▶ **Records for the exercise**

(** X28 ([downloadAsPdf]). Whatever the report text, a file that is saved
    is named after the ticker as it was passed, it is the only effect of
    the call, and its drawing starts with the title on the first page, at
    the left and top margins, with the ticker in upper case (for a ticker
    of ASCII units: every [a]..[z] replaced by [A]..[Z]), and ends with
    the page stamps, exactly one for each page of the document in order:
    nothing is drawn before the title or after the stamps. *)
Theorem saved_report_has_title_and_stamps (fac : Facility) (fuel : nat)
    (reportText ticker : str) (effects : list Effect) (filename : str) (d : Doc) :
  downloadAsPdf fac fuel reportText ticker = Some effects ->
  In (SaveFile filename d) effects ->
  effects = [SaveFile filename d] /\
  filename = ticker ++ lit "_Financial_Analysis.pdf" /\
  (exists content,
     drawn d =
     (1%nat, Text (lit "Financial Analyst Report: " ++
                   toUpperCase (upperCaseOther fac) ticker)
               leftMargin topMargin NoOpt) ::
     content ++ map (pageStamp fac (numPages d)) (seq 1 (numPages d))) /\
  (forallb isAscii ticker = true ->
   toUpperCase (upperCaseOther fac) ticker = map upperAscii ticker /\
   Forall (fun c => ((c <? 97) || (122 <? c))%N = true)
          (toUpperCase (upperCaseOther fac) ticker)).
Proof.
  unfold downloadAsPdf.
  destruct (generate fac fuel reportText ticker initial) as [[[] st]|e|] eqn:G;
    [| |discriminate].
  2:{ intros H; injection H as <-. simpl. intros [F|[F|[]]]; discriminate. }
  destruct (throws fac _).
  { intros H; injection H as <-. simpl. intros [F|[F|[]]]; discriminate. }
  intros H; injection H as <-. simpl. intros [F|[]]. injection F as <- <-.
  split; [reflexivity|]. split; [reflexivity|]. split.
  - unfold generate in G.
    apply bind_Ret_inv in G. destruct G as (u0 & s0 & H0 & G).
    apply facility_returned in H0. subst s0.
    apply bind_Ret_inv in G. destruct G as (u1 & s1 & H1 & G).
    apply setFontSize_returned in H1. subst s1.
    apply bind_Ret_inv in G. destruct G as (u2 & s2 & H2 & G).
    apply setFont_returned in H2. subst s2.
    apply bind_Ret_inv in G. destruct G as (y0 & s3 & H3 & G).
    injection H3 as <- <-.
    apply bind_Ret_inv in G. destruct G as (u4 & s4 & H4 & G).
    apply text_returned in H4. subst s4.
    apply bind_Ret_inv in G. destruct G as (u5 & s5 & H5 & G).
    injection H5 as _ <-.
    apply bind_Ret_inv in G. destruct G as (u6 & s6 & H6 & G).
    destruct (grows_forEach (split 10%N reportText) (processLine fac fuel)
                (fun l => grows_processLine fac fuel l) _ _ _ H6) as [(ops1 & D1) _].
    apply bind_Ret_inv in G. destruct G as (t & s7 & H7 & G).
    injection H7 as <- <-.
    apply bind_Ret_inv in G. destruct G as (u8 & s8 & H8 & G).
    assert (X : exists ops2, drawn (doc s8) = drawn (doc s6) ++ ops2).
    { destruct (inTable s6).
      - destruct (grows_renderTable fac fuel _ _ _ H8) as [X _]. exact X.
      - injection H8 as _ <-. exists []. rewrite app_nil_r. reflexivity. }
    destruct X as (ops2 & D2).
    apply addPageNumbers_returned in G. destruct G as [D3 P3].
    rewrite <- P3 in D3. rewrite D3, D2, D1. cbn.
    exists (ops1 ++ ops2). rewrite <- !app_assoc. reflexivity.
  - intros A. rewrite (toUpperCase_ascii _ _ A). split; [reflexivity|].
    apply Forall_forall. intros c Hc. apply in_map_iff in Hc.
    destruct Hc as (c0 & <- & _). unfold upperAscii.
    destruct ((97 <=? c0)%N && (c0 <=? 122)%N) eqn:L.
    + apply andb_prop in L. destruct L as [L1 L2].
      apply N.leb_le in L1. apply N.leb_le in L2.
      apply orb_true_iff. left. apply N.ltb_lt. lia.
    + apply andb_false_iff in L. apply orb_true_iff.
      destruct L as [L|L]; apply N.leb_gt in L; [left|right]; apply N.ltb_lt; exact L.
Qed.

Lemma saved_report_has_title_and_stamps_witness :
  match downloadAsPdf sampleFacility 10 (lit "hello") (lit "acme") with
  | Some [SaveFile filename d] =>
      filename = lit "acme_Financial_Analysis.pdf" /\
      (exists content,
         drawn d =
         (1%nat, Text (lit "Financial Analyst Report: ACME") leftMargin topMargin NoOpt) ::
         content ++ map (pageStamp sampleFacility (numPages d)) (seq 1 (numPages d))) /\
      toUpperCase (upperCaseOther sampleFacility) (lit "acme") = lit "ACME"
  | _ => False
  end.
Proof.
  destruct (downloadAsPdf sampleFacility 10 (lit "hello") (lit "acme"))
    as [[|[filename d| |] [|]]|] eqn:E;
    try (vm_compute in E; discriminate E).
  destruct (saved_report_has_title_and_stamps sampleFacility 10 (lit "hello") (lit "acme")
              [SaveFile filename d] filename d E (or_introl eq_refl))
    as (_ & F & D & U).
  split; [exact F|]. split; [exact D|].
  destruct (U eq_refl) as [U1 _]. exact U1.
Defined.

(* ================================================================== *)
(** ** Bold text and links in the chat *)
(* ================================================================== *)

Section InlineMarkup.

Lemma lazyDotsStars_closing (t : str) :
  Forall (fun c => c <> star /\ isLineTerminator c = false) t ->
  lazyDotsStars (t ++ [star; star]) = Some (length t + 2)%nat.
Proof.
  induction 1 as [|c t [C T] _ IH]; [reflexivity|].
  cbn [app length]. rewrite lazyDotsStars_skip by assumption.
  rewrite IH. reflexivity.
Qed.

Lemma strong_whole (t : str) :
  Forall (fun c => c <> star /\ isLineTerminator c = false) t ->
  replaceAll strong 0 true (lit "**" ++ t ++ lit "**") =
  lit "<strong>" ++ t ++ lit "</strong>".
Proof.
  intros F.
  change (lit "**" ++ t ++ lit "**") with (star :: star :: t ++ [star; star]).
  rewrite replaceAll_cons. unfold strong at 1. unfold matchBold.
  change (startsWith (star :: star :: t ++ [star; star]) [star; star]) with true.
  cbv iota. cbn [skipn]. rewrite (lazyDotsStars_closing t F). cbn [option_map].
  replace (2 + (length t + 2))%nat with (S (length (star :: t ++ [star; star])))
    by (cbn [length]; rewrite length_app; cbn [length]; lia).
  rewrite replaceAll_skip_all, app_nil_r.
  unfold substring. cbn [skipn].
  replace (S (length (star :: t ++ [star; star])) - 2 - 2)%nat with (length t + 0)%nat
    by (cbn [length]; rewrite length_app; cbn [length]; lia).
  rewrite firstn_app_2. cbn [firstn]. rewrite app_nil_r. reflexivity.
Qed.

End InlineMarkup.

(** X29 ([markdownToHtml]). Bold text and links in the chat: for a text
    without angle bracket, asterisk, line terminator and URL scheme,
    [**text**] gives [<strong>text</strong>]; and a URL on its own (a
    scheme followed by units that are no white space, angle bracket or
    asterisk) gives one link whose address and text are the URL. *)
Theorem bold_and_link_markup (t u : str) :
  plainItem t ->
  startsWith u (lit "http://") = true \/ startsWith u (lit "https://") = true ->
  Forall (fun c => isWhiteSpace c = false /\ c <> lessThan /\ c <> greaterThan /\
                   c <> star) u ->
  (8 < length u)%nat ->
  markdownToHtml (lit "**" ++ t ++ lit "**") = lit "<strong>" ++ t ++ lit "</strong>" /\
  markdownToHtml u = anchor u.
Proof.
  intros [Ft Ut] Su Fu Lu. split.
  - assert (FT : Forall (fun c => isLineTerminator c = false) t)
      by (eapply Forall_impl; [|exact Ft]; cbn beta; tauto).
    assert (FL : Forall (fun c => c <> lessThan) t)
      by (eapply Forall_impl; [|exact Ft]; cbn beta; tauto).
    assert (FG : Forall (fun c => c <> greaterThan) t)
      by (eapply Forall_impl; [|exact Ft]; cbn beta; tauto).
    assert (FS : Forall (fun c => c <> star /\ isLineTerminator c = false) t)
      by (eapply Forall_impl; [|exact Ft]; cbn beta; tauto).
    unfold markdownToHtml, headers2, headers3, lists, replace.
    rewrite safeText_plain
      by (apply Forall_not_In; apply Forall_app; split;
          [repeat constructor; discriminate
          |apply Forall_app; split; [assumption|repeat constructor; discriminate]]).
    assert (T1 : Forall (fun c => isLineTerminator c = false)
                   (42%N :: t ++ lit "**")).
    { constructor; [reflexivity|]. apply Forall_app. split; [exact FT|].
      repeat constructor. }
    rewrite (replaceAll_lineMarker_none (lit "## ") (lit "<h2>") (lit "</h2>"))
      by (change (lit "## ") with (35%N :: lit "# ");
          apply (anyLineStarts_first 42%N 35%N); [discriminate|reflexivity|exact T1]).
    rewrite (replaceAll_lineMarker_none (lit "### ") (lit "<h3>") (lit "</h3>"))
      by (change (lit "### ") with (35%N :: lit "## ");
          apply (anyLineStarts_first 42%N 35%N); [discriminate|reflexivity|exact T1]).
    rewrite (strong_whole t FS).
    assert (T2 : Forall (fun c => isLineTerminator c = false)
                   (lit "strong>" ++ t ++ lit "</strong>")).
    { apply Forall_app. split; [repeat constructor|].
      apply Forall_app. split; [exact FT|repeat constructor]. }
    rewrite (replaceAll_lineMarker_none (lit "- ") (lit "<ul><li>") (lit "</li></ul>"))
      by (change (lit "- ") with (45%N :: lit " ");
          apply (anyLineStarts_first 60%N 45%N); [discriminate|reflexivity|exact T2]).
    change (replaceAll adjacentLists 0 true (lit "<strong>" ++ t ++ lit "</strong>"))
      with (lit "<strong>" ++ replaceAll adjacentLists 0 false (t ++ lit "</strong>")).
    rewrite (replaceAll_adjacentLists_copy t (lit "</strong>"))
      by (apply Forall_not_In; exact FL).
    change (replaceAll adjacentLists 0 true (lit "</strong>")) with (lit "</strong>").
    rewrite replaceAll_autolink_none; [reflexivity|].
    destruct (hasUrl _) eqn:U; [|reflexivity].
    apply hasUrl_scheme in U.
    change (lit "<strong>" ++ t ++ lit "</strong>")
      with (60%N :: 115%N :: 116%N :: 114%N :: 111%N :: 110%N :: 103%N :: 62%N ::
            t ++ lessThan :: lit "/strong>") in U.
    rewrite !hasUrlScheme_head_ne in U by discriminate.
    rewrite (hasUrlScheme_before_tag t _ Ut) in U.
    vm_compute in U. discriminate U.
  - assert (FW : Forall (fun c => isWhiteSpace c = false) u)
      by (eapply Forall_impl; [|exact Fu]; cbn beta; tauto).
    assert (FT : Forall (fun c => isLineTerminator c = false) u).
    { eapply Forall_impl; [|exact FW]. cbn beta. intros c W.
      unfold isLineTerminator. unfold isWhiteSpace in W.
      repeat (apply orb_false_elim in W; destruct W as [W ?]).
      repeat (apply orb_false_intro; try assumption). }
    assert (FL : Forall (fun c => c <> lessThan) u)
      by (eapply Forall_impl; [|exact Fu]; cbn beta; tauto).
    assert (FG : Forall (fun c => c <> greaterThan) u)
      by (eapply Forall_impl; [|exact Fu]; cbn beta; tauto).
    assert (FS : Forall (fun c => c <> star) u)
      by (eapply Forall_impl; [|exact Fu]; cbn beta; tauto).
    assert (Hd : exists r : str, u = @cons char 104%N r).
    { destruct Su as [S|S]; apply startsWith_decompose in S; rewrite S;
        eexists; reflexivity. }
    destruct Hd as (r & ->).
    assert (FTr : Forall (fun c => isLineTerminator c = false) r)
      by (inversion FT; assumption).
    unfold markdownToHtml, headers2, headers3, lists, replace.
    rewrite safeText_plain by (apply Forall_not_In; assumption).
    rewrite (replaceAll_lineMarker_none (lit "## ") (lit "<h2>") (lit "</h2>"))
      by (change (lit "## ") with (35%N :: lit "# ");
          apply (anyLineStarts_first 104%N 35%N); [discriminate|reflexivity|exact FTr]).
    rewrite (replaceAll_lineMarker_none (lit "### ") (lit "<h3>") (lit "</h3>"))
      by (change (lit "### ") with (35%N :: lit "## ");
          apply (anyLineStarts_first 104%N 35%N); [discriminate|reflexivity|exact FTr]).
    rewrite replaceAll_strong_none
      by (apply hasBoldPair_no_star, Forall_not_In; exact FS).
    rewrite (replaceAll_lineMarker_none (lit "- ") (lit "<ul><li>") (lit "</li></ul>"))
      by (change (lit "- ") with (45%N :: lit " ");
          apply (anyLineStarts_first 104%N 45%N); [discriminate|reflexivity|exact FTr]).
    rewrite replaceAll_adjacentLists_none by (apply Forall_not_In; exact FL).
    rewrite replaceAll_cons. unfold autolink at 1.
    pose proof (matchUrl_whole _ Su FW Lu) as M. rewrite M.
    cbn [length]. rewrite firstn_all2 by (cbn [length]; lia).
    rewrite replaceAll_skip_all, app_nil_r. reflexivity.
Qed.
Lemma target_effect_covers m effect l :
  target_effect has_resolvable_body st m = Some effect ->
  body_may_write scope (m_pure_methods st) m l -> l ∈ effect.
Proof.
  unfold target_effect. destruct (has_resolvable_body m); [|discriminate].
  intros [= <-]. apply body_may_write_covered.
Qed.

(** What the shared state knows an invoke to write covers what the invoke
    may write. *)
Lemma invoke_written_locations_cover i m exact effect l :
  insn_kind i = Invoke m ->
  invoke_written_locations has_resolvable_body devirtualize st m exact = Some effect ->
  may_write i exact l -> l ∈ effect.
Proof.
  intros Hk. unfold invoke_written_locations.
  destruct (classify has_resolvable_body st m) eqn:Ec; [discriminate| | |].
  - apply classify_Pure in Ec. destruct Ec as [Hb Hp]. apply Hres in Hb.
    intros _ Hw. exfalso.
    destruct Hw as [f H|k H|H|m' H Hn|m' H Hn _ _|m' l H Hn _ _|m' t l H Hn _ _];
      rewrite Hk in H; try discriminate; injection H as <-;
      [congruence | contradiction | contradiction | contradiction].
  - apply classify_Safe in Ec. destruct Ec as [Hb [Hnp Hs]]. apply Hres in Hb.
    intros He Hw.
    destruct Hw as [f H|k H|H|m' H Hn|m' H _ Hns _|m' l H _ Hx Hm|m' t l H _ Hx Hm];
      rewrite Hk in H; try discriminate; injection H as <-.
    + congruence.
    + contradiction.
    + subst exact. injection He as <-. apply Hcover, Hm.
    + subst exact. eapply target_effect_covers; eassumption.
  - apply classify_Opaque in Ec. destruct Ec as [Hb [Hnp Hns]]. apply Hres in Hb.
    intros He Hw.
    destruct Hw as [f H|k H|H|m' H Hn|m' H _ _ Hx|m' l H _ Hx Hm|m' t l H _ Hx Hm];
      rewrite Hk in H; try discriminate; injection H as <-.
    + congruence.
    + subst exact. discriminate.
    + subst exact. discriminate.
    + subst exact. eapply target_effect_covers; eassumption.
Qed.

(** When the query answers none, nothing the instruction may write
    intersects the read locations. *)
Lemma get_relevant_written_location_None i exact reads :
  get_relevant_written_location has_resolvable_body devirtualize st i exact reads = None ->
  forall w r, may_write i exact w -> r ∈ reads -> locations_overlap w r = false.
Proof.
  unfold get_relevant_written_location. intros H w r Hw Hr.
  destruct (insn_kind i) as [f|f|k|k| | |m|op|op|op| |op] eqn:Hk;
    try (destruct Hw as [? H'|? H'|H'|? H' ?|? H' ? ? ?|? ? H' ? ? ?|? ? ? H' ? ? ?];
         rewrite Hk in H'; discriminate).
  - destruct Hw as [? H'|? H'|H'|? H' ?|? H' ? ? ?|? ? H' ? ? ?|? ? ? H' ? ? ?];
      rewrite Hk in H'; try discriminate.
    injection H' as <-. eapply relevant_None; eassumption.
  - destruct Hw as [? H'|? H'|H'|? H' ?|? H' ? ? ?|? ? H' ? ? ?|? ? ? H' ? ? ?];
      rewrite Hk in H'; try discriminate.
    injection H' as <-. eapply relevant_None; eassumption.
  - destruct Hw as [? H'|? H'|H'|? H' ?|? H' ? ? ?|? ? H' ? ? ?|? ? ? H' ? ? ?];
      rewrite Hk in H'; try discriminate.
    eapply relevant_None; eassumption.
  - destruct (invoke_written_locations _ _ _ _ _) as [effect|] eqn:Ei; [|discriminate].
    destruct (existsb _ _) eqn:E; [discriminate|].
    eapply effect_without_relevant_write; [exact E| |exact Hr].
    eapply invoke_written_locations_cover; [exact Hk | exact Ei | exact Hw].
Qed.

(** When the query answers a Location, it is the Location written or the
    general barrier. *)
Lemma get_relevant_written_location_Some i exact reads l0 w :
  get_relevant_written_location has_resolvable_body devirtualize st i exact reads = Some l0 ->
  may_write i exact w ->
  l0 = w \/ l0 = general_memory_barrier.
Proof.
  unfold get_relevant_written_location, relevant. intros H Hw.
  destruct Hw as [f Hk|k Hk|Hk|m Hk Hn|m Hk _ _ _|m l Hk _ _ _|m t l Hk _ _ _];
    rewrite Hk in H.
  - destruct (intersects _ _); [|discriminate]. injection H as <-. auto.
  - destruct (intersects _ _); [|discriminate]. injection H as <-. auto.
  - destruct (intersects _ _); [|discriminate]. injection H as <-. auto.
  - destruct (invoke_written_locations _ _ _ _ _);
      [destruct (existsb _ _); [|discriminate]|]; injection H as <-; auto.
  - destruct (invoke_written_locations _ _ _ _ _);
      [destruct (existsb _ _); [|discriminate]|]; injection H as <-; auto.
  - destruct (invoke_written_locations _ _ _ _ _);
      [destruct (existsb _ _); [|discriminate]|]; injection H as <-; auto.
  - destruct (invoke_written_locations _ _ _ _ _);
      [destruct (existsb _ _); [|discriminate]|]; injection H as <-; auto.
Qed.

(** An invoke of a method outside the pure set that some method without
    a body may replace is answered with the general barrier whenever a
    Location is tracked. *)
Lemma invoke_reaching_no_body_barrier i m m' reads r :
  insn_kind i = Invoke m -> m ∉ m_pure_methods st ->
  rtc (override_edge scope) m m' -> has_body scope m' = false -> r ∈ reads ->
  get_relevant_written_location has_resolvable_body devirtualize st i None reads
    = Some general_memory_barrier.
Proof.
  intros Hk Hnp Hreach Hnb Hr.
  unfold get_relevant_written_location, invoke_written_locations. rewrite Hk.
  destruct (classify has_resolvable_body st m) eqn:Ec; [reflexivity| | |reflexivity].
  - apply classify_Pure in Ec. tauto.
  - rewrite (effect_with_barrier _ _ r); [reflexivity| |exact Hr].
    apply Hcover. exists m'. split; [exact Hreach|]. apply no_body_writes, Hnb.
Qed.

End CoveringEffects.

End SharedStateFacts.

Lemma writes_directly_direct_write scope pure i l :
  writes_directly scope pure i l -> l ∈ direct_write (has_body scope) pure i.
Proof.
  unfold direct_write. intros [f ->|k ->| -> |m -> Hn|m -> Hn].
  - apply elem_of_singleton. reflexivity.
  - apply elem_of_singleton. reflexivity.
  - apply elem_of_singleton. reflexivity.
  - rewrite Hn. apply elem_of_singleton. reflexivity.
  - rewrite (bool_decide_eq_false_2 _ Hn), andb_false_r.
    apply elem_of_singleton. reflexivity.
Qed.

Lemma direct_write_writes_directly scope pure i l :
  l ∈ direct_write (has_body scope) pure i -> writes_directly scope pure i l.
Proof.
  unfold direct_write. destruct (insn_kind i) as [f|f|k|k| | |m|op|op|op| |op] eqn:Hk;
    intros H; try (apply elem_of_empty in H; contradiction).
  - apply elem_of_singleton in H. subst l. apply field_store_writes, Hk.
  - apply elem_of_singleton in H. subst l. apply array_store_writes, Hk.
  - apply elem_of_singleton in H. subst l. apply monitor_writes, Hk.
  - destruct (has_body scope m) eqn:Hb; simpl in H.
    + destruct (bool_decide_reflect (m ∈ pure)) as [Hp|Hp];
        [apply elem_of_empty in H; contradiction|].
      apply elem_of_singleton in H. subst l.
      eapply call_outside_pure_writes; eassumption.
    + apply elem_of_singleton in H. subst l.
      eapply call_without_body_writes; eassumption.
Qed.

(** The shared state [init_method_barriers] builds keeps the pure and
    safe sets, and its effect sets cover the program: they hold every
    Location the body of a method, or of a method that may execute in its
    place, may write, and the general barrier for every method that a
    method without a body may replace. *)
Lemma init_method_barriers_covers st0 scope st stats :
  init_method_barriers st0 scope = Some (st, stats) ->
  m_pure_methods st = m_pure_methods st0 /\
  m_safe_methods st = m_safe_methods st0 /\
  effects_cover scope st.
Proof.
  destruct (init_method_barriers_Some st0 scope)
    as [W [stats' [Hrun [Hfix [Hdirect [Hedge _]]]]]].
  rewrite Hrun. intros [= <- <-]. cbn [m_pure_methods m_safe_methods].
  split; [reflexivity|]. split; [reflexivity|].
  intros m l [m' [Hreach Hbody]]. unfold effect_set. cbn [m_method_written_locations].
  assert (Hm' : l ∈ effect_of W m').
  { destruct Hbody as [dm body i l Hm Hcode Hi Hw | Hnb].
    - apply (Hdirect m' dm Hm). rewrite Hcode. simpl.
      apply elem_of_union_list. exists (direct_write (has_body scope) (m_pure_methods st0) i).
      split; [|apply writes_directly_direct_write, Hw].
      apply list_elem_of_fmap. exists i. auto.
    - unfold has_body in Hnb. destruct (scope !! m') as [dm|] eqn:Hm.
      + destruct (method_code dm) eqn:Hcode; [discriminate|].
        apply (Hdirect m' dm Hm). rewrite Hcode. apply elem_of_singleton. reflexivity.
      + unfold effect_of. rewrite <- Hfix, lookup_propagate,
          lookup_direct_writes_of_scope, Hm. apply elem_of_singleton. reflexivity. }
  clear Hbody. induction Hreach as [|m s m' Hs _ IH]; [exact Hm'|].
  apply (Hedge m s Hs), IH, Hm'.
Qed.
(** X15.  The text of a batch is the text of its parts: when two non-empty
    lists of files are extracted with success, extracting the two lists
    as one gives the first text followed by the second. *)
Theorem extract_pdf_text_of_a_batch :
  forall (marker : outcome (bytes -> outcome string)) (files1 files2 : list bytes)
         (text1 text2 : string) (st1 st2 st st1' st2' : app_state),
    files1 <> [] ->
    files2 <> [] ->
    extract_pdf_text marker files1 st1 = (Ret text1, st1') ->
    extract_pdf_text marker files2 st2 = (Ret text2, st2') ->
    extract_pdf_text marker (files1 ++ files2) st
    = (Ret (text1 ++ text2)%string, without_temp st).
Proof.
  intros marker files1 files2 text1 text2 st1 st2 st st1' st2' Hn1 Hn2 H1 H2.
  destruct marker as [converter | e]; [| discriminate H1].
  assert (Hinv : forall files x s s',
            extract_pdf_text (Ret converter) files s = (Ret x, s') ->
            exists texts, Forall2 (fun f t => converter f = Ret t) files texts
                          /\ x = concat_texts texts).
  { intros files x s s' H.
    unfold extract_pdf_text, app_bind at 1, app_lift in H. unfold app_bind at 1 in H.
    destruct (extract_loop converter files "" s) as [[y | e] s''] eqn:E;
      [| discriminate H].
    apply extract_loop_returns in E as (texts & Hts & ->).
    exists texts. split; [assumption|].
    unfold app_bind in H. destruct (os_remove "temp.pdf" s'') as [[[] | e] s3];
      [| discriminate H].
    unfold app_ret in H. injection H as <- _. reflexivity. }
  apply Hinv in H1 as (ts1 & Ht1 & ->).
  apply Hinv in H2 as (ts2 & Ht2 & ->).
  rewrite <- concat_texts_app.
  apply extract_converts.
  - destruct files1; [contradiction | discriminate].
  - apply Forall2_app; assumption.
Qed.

▶ **Work required**
From the opening line of the data above, please print each line as written up to and including the line that contains "content ++ map (pageStamp fac", and nothing more.

▶ **Task result**
(** X28 ([downloadAsPdf]). Whatever the report text, a file that is saved
    is named after the ticker as it was passed, it is the only effect of
    the call, and its drawing starts with the title on the first page, at
    the left and top margins, with the ticker in upper case (for a ticker
    of ASCII units: every [a]..[z] replaced by [A]..[Z]), and ends with
    the page stamps, exactly one for each page of the document in order:
    nothing is drawn before the title or after the stamps. *)
Theorem saved_report_has_title_and_stamps (fac : Facility) (fuel : nat)
    (reportText ticker : str) (effects : list Effect) (filename : str) (d : Doc) :
  downloadAsPdf fac fuel reportText ticker = Some effects ->
  In (SaveFile filename d) effects ->
  effects = [SaveFile filename d] /\
  filename = ticker ++ lit "_Financial_Analysis.pdf" /\
  (exists content,
     drawn d =
     (1%nat, Text (lit "Financial Analyst Report: " ++
                   toUpperCase (upperCaseOther fac) ticker)
               leftMargin topMargin NoOpt) ::
     content ++ map (pageStamp fac (numPages d)) (seq 1 (numPages d))) /\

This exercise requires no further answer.